*** Block opens ***

(** Both magnitudes added, with the sign of [a]. *)
Lemma addMags64_ok a b e : valid_mode (softfloat_roundingMode e) -> fits 64 a -> fits 64 b ->
  implements (softfloat_addMagsF64 a b (sign binary64 a)) e
    (plus binary64 (softfloat_roundingMode e) (decode binary64 a) (with_sign (sign binary64 a) (decode binary64 b))).
Proof.
  intros V Ha Hb. pose proof (expo64_range a). pose proof (expo64_range b).
  destruct (Z.eq_dec (expo binary64 a) 0x7FF); [apply addMags64_special; auto|].
  destruct (Z.eq_dec (expo binary64 b) 0x7FF); [apply addMags64_special; auto|].
  rewrite plus64_finite by lia. unfold softfloat_addMagsF64. cbv zeta.
  rewrite !expF64_spec, !fracF64_spec.
  pose proof (frac64_range a). pose proof (frac64_range b).
  replace (expo binary64 a =? 0x7FF) with false by lia. replace (expo binary64 b =? 0x7FF) with false by lia.
  destruct (Z.eqb_spec (expo binary64 a - expo binary64 b) 0); [apply addMags64_equal; try assumption; lia|].
  rewrite sum_same by apply val64_nonneg. rewrite !addend64_9.
  assert (Sum : forall x y, expo binary64 y < expo binary64 x -> 0 <= expo binary64 y -> 0 <= frac binary64 x < 2 ^ 52 ->
    let j := softfloat_shiftRightJam64 (sig64 y * 2 ^ 9) (expo binary64 x - expo binary64 y) in
    (0x2000000000000000 +w j) +w (frac binary64 x <<w 9) = sig64 x * 2 ^ 9 + jam (sig64 y * 2 ^ 9) (expo binary64 x - expo binary64 y) /\
    (0x2000000000000000 +w (frac binary64 x <<w 9)) +w j = sig64 x * 2 ^ 9 + jam (sig64 y * 2 ^ 9) (expo binary64 x - expo binary64 y) /\
    (val64 x + val64 y =? 0) = false).
  { intros x y L Ly Hx j. unfold j. destruct (sig64_range y) as [Ry _]. pose proof (jam64_range y (expo binary64 x - expo binary64 y) ltac:(lia)).
    rewrite shiftRightJam64_jam by (lia || (unfold fits; lia)). rewrite (sig64_normal x) by lia.
    rewrite shl64_small by (lia || (unfold fits; lia)). split_and!; [rewrite add64_small; rewrite ?add64_small by (unfold fits; lia); unfold fits; lia..|].
    pose proof (val64_nonneg y). pose proof (val64_nonneg x). assert (val64 x <> 0); [|lia].
    intros V0. apply (value_0 binary64) in V0; try (cbn; lia). unfold mag in V0. cbn [prec binary64] in V0. change (53 - 1) with 52 in V0. lia. }
  destruct (Z.ltb_spec (expo binary64 a - expo binary64 b) 0).
  - destruct (Sum b a ltac:(lia) ltac:(lia) ltac:(lia)) as (S1 & _ & Nz).
    replace (- (expo binary64 a - expo binary64 b)) with (expo binary64 b - expo binary64 a) by lia. rewrite S1, (Z.add_comm (val64 a)), Nz.
    apply aligned_sum64; try assumption; lia || reflexivity.
  - destruct (Sum a b ltac:(lia) ltac:(lia) ltac:(lia)) as (_ & S2 & Nz). rewrite S2, Nz.
    apply aligned_sum64; try assumption; lia || reflexivity.
Qed.

(** ** Subtraction of magnitudes *)

Lemma subMags64_special a b e : fits 64 a -> fits 64 b -> expo binary64 a = 0x7FF \/ expo binary64 b = 0x7FF ->
  implements (softfloat_subMagsF64 a b (sign binary64 a)) e
    (plus binary64 (softfloat_roundingMode e) (decode binary64 a) (with_sign (negb (sign binary64 a)) (decode binary64 b))).
Proof.
  intros Ha Hb S. pose proof (fun e => propagateNaN_f64_ok a b e) as NaN. unfold softfloat_subMagsF64.
  pose proof (expo64_range a). pose proof (expo64_range b). pose proof (frac64_range a). pose proof (frac64_range b).
  rewrite !expF64_spec, !fracF64_spec. pose proof (ret_inf_self64 a e Ha) as Inf. revert NaN. fold invalid_f64.
  destruct (shl64_frac a 10 ltac:(lia)) as [-> _]. destruct (shl64_frac b 10 ltac:(lia)) as [-> _].
  replace (eqb (sign binary64 a) (negb (sign binary64 a))) with false by now destruct (sign binary64 a).
  destruct (view64 a), (view64 b); change (einf binary64) with 0x7FF in *; try lia; cbn [is_snan with_sign plus]; intros NaN;
    unfold z2b; rewrite ?lor_eq_0; settle_order;
    replace (eqb (sign binary64 a) (negb (sign binary64 a))) with false by (now destruct (sign binary64 a));
    first [apply NaN|apply ret_inf_f64|apply invalid_f64_ok|apply Inf; assumption].
Qed.

(** Cancellation: the exact difference [m * 2 ^ x], normalised as far as the
    exponent allows. *)
Lemma cancel64 s m x e : 0 < m < 2 ^ 52 -> 0 <= x <= 0x7FD ->
  implements
    (let shiftDist := softfloat_countLeadingZeros64 (u64 m) - 11 in
     let expZ := x - shiftDist in
     let (shiftDist, expZ) := if expZ <? 0 then (x, 0) else (shiftDist, expZ) in
     ret_f64 (packToF64UI s expZ (Z.shiftl m shiftDist))) e
    (round binary64 (softfloat_roundingMode e) s (m * 2 ^ x) 1 (qmin binary64)).
Proof.
  intros Hm Hx. rewrite (uw_small 64 m) by (unfold fits; lia). rewrite clz64_log2 by lia. cbv zeta.
  destruct (normalise m 53 ltac:(lia) ltac:(lia)) as [Kr Kb]. replace (63 - Z.log2 m - 11) with (53 - 1 - Z.log2 m) by lia.
  set (k := 53 - 1 - Z.log2 m) in *. change (53 - 1) with 52 in Kb.
  assert (Exact : forall sh, 0 <= sh <= x -> sh <= k -> (sh = x \/ sh = k) ->
    implements (ret_f64 (packToF64UI s (x - sh) (Z.shiftl m sh))) e
      (round binary64 (softfloat_roundingMode e) s (m * 2 ^ x) 1 (qmin binary64))).
  { intros sh Hs Hk Hc. pose proof (pow2_pos sh ltac:(lia)).
    assert (B : 0 < m * 2 ^ sh < 2 ^ 53 /\ (sh = k -> 2 ^ 52 <= m * 2 ^ sh)).
    { assert (m * 2 ^ sh <= m * 2 ^ k) by (apply Z.mul_le_mono_nonneg_l, Z.pow_le_mono_r; lia). split; [nia|]. intros ->. lia. }
    replace (m * 2 ^ x) with (m * 2 ^ sh * 2 ^ (x - sh)) by (rewrite <- Z.mul_assoc, <- Z.pow_add_r by lia; do 2 f_equal; lia).
    rewrite <- (round_shl binary64 _ _ (m * 2 ^ sh) 1 (x - sh + 1 - 1075)) by (change (qmin binary64) with (-1074); cbn; lia).
    rewrite round64_exact by lia. rewrite Z.shiftl_mul_pow2, ret_f64_packed, packed64_small by lia.
    replace (x - sh + 1 - 1) with (x - sh) by lia. apply implements_ret. }
  destruct (Z.ltb_spec (x - k) 0).
  - pose proof (Exact x ltac:(lia) ltac:(lia) ltac:(lia)) as Ex. now rewrite Z.sub_diag in Ex.
  - apply Exact; lia.
Qed.

(** [normRoundPack] of an aligned difference. *)
Lemma aligned_difference64 s x y e : valid_mode (softfloat_roundingMode e) -> expo binary64 y < expo binary64 x -> expo binary64 x < 0x7FF ->
  implements (softfloat_normRoundPackToF64 s (expo binary64 x - 1)
                (sig64 x * 2 ^ 10 - jam (sig64 y * 2 ^ 10) (expo binary64 x - expo binary64 y))) e
    (round binary64 (softfloat_roundingMode e) s (val64 x - val64 y) 1 (qmin binary64)) /\ val64 y < val64 x.
Proof.
  intros V L Lx. pose proof (sub_sticky binary64 ltac:(cbn; lia) ltac:(cbn; lia) 10 x y ltac:(lia) L) as (B & St & PN & VL & E).
  cbn [prec binary64] in B, St, PN, E. change (53 + 10) with 63 in *. split; [|exact VL].
  set (d := expo binary64 x - expo binary64 y) in *. set (sig := sig64 x * 2 ^ 10 - jam (sig64 y * 2 ^ 10) d) in *.
  destruct (normalise sig 63 B ltac:(lia)) as [Kr Kb]. set (k := 63 - 1 - Z.log2 sig) in *.
  set (N := (sig64 x * 2 ^ 10 * 2 ^ d - sig64 y * 2 ^ 10) * 2 ^ k) in *. pose proof (expo64_range y).
  rewrite (align_round binary64 10 _ s _ N d (expo binary64 x - 1 - k) (expo binary64 x - 1 - k + qmin binary64 - 10) (k + 1)); try lia.
  - rewrite (round_from_sticky binary64 ltac:(cbn; lia) 10 _ s N (2 ^ d) _ (sig * 2 ^ k)); try assumption; try (cbn; lia).
    apply normRoundPackToF64_ok; try assumption; lia.
  - now replace (expo binary64 x - 1 - k + (k + 1)) with (expo binary64 x) by lia.
Qed.

(** Values with the same exponent differ by the fractions. *)
Lemma difference64 a b : expo binary64 a = expo binary64 b ->
  val64 a - val64 b = (frac binary64 a - frac binary64 b) * 2 ^ (if z2b (expo binary64 a) then expo binary64 a - 1 else expo binary64 a).
Proof.
  intros E. unfold value, z2b. rewrite <- E. destruct (Z.eqb_spec (expo binary64 a) 0) as [->|]; cbn [negb]; lia.
Qed.

(** The magnitude of [b] subtracted from that of [a]. *)
Lemma subMags64_ok a b e : valid_mode (softfloat_roundingMode e) -> fits 64 a -> fits 64 b ->
  implements (softfloat_subMagsF64 a b (sign binary64 a)) e
    (plus binary64 (softfloat_roundingMode e) (decode binary64 a) (with_sign (negb (sign binary64 a)) (decode binary64 b))).
Proof.
  intros V Ha Hb. pose proof (expo64_range a). pose proof (expo64_range b).
  destruct (Z.eq_dec (expo binary64 a) 0x7FF); [apply subMags64_special; auto|].
  destruct (Z.eq_dec (expo binary64 b) 0x7FF); [apply subMags64_special; auto|].
  rewrite plus64_finite, sum_diff by (lia || apply val64_nonneg). unfold softfloat_subMagsF64. cbv zeta.
  rewrite !expF64_spec, !fracF64_spec.
  pose proof (frac64_range a). pose proof (frac64_range b).
  replace (expo binary64 a =? 0x7FF) with false by lia. replace (expo binary64 b =? 0x7FF) with false by lia.
  destruct (Z.eqb_spec (expo binary64 a - expo binary64 b) 0).
  - set (x := if z2b (expo binary64 a) then expo binary64 a - 1 else expo binary64 a) in *.
    assert (Hx : 0 <= x <= 0x7FD) by (unfold x, z2b; destruct (Z.eqb_spec (expo binary64 a) 0); cbn [negb]; lia).
    pose proof (difference64 a b ltac:(lia)) as D. fold x in D. pose proof (pow2_pos x ltac:(lia)) as Px.
    assert (S : s64 (frac binary64 a -w frac binary64 b) = frac binary64 a - frac binary64 b).
    { unfold sub64. rewrite sw_uw. apply sw_small; [lia|]. unfold sfits. lia. }
    rewrite S. clearbody x. destruct (Z.eqb_spec (frac binary64 a - frac binary64 b) 0) as [Z0|].
    + replace (val64 a =? val64 b) with true by nia. apply implements_mode, ret_zero_f64.
    + replace (val64 a =? val64 b) with false by nia.
      destruct (Z.ltb_spec (frac binary64 a - frac binary64 b) 0).
      * replace (val64 b <? val64 a) with false by nia.
        replace (val64 b - val64 a) with (- (frac binary64 a - frac binary64 b) * 2 ^ x) by lia. apply cancel64; lia.
      * replace (val64 b <? val64 a) with true by nia. rewrite D. apply cancel64; lia.
  - rewrite !addend64_10. assert (Dif : forall x y, expo binary64 y < expo binary64 x -> 0 <= frac binary64 x < 2 ^ 52 -> 0 <= expo binary64 y ->
      ((frac binary64 x <<w 10) |w 0x4000000000000000) -w softfloat_shiftRightJam64 (sig64 y * 2 ^ 10) (expo binary64 x - expo binary64 y)
      = sig64 x * 2 ^ 10 - jam (sig64 y * 2 ^ 10) (expo binary64 x - expo binary64 y)).
    { intros x y L Hx Hy. destruct (sig64_range y) as [Ry _].
      rewrite shiftRightJam64_jam, (sig64_normal x), shl64_small by (lia || (unfold fits; lia)).
      change 0x4000000000000000 with (2 ^ 62). rewrite lor_top by (lia || (unfold fits; lia)).
      pose proof (aligned_jam binary64 ltac:(cbn; lia) 10 (sig64 y * 2 ^ 10) (expo binary64 x - expo binary64 y) ltac:(lia) ltac:(cbn; lia)
        ltac:(rewrite Z.even_mul; apply orb_true_r) ltac:(lia)) as J. cbn [prec binary64] in J.
      rewrite sub64_small by (unfold fits; lia). lia. }
    destruct (Z.ltb_spec (expo binary64 a - expo binary64 b) 0).
    + replace (- (expo binary64 a - expo binary64 b)) with (expo binary64 b - expo binary64 a) by lia. rewrite Dif by lia.
      edestruct (aligned_difference64 (negb (sign binary64 a)) b a e V) as [R L]; [lia..|].
      replace (val64 a =? val64 b) with false by lia. replace (val64 b <? val64 a) with false by lia. exact R.
    + rewrite Dif by lia.
      edestruct (aligned_difference64 (sign binary64 a) a b e V) as [R L]; [lia..|].
      replace (val64 a =? val64 b) with false by lia. replace (val64 b <? val64 a) with true by lia. exact R.
Qed.

(** [f64_add] is the correctly rounded sum. *)
Lemma f64_add_correct a b e : fits 64 a -> fits 64 b -> valid_mode (softfloat_roundingMode e) ->
  implements (f64_add a b) e (add binary64 (softfloat_roundingMode e) a b).
Proof.
  intros Ha Hb V. unfold f64_add, add. rewrite !signF64_spec by assumption.
  pose proof (addMags64_ok a b e V Ha Hb) as A. pose proof (subMags64_ok a b e V Ha Hb) as S.
  pose proof (with_sign_same binary64 ltac:(cbn; lia) ltac:(cbn; lia) b) as W.
  destruct (sign binary64 a), (sign binary64 b); cbn [eqb negb] in *; rewrite W in *; assumption.
Qed.

(** [f64_sub] is the correctly rounded difference. *)
Lemma f64_sub_correct a b e : fits 64 a -> fits 64 b -> valid_mode (softfloat_roundingMode e) ->
  implements (f64_sub a b) e (sub binary64 (softfloat_roundingMode e) a b).
Proof.
  intros Ha Hb V. unfold f64_sub, sub. rewrite !signF64_spec by assumption.
  pose proof (addMags64_ok a b e V Ha Hb) as A. pose proof (subMags64_ok a b e V Ha Hb) as S.
  pose proof (with_sign_opp binary64 ltac:(cbn; lia) ltac:(cbn; lia) b) as W.
  destruct (sign binary64 a), (sign binary64 b); cbn [eqb negb] in *; rewrite W in *; assumption.
Qed.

*** Block closes ***

=== ASSIGNMENT ===
Restate word for word the lines of the data above, starting at the line containing "- apply Exact; lia." and ending at the line containing "implements (softfloat_normRoundPackToF64 s", both included, and nothing more.

=== SOLUTION FOR THIS TASK ===
  - apply Exact; lia.
Qed.

(** [normRoundPack] of an aligned difference. *)
Lemma aligned_difference64 s x y e : valid_mode (softfloat_roundingMode e) -> expo binary64 y < expo binary64 x -> expo binary64 x < 0x7FF ->
  implements (softfloat_normRoundPackToF64 s (expo binary64 x - 1)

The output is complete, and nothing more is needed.